According to the advisory, the processor “used generic Java Object serialization and deserialization without filtering” . In the world of Java security, “unfiltered deserialization” is often synonymous with danger. It means the application trusts the data structure it receives without verifying it first.
“Unfiltered Java object deserialization does not provide protection against crafted state information stored in the cache server configured for GetAsanaObject,” the report warns . Essentially, if an attacker can manipulate the state data sitting in the cache, the NiFi processor will blindly ingest it, potentially leading to unauthorized system behavior.
While the vulnerability is severe, exploitation is not straightforward for a remote outsider. The advisory notes a specific prerequisite: “Exploitation requires an Apache NiFi system running with the GetAsanaObject Processor, and direct access to the configured cache server” .
This means the attacker likely needs to have already breached the network perimeter or compromised the cache infrastructure to launch the attack.

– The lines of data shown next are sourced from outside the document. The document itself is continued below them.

(** * nextstrain.org: sources, resources and subresources

    A shallow embedding of [src/sources.js] (and of the later
    [src/sources/fetch.js], which redefines the URL-defined classes) together
    with the properties of the resolution model: access control, existence
    checks, alias completion, construction invariants, group information and
    the GitHub listings.

    Conventions of the embedding:
    - a JavaScript exception is a value [Err e] of [result];
    - an [async] method is a computation in the monad [M], which threads the
      list of HTTP requests issued and the lines logged by [utils.warn], and
      reads the answers of the network from an oracle;
    - plain JavaScript objects used as dictionaries are [gmap]s over their own
      string keys (properties inherited from [Object.prototype] are not
      modelled);
    - arguments have the types the code expects of them: path segments,
      names and cache entries are strings, and the branch promises of a
      community source have settled. *)

From Stdlib Require Import ZArith Ascii.
From stdpp Require Import gmap strings list fin_maps.

Local Open Scope Z_scope.
Local Open Scope nat_scope.

Local Set Warnings "-register-all".

(** ** The pieces of the JavaScript standard library the code uses *)

Module JS.

(** [Array.prototype.join] on an array of strings. *)
Fixpoint join (sep : string) (parts : list string) : string :=
  match parts with
  | [] => ""
  | p :: rest =>
      match rest with
      | [] => p
      | _ :: _ => p +:+ sep +:+ join sep rest
      end
  end.

(** [Array.prototype.includes] on an array of strings. *)
Definition includes (xs : list string) (x : string) : bool :=
  existsb (String.eqb x) xs.

(** [String.prototype.startsWith]. *)
Definition startsWith (s pre : string) : bool := String.prefix pre s.

(** The part of [s] from position [n] on. *)
Definition drop (n : nat) (s : string) : string :=
  String.substring n (String.length s - n) s.

(** [String.prototype.endsWith]. *)
Definition endsWith (s suf : string) : bool :=
  let n := String.length s in
  let m := String.length suf in
  (m <=? n) && String.eqb (drop (n - m) s) suf.

(** [s.replace(/suf$/, "")] for a literal [suf]. *)
Definition stripSuffix (suf s : string) : string :=
  if endsWith s suf
  then String.substring 0 (String.length s - String.length suf) s
  else s.

(** [s.replace(/^pre/, "")] for a literal [pre]. *)
Definition stripPrefix (pre s : string) : string :=
  if startsWith s pre then drop (String.length pre) s else s.

(** [s.replace(pat, "")] with a string pattern: only the first occurrence
    is removed. *)
Fixpoint removeFirst (pat s : string) : string :=
  if String.prefix pat s then drop (String.length pat) s
  else match s with
       | EmptyString => EmptyString
       | String c s' => String c (removeFirst pat s')
       end.

(** [s.split(c)] for a one-character separator. *)
Fixpoint split (c : ascii) (s : string) : list string :=
  match s with
  | EmptyString => [""]
  | String a s' =>
      if Ascii.eqb a c then "" :: split c s'
      else match split c s' with
           | [] => [String a ""]
           | h :: t => String a h :: t
           end
  end.

(** Truthiness of a string: every string but the empty one. *)
Definition truthy (s : string) : bool := negb (String.eqb s "").

End JS.

(** ** Exceptions and results *)

Inductive Error :=
| NoResourcePathError
| NotFound
| TypeError (message : string)
| GenericError (message : string).

Inductive result (A : Type) :=
| Ok (a : A)
| Err (e : Error).
Arguments Ok {A} a.
Arguments Err {A} e.

(** [err.message].  [NotFound] is built without a message and carries the
    default of [http-errors]; [NoResourcePathError] comes from [./exceptions],
    and no method modelled here reads its message. *)
Definition errMessage (e : Error) : string :=
  match e with
  | NoResourcePathError => ""
  | NotFound => "Not Found"
  | TypeError m => m
  | GenericError m => m
  end.

(** ** Sources *)

(** A Nextstrain group class: its [_name] and, for the few groups whose bucket
    is named differently, the overriding [bucket]. *)
Record Group := {
  group_name : string;
  group_bucket : option string
}.

(** The state a [CommunitySource] instance holds once its constructor has
    run and its branch promises have settled. *)
Record Community := {
  owner : string;
  repoName : string;
  branch : option string;
  branchExplicitlyDefined : bool;
  defaultBranch : option string
}.

(** A possibly undefined string inside a template literal. *)
Definition template (s : option string) : string := default "undefined" s.

Inductive Source :=
| CoreSource
| CoreStagingSource
| CommunitySource (c : Community)
| UrlDefinedSource (authority : string)
| PublicGroupSource (g : Group)
| PrivateGroupSource (g : Group).

(** [get name()], that is [this.constructor._name]. *)
Definition name (s : Source) : string :=
  match s with
  | CoreSource => "core"
  | CoreStagingSource => "staging"
  | CommunitySource _ => "community"
  | UrlDefinedSource _ => "fetch"
  | PublicGroupSource g => group_name g
  | PrivateGroupSource g => group_name g
  end.

Definition isGroup (s : Source) : bool :=
  match s with
  | PublicGroupSource _ | PrivateGroupSource _ => true
  | _ => false
  end.

(** [get bucket()] of the S3 sources. *)
Definition bucket (g : Group) : string :=
  match group_bucket g with
  | Some b => b
  | None => "nextstrain-" +:+ group_name g
  end.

The fix involves a fundamental shift in how the software handles data. Apache NiFi version 2.7.0 resolves the issue by abandoning the risky Java Object serialization method entirely. The update “replaces Java Object serialization with JSON serialization,” a format that is inherently safer and easier to validate.
If upgrading is not immediately feasible, administrators can prevent exploitation by removing the GetAsanaObject Processor located in the nifi-asana-processors-nar bundle.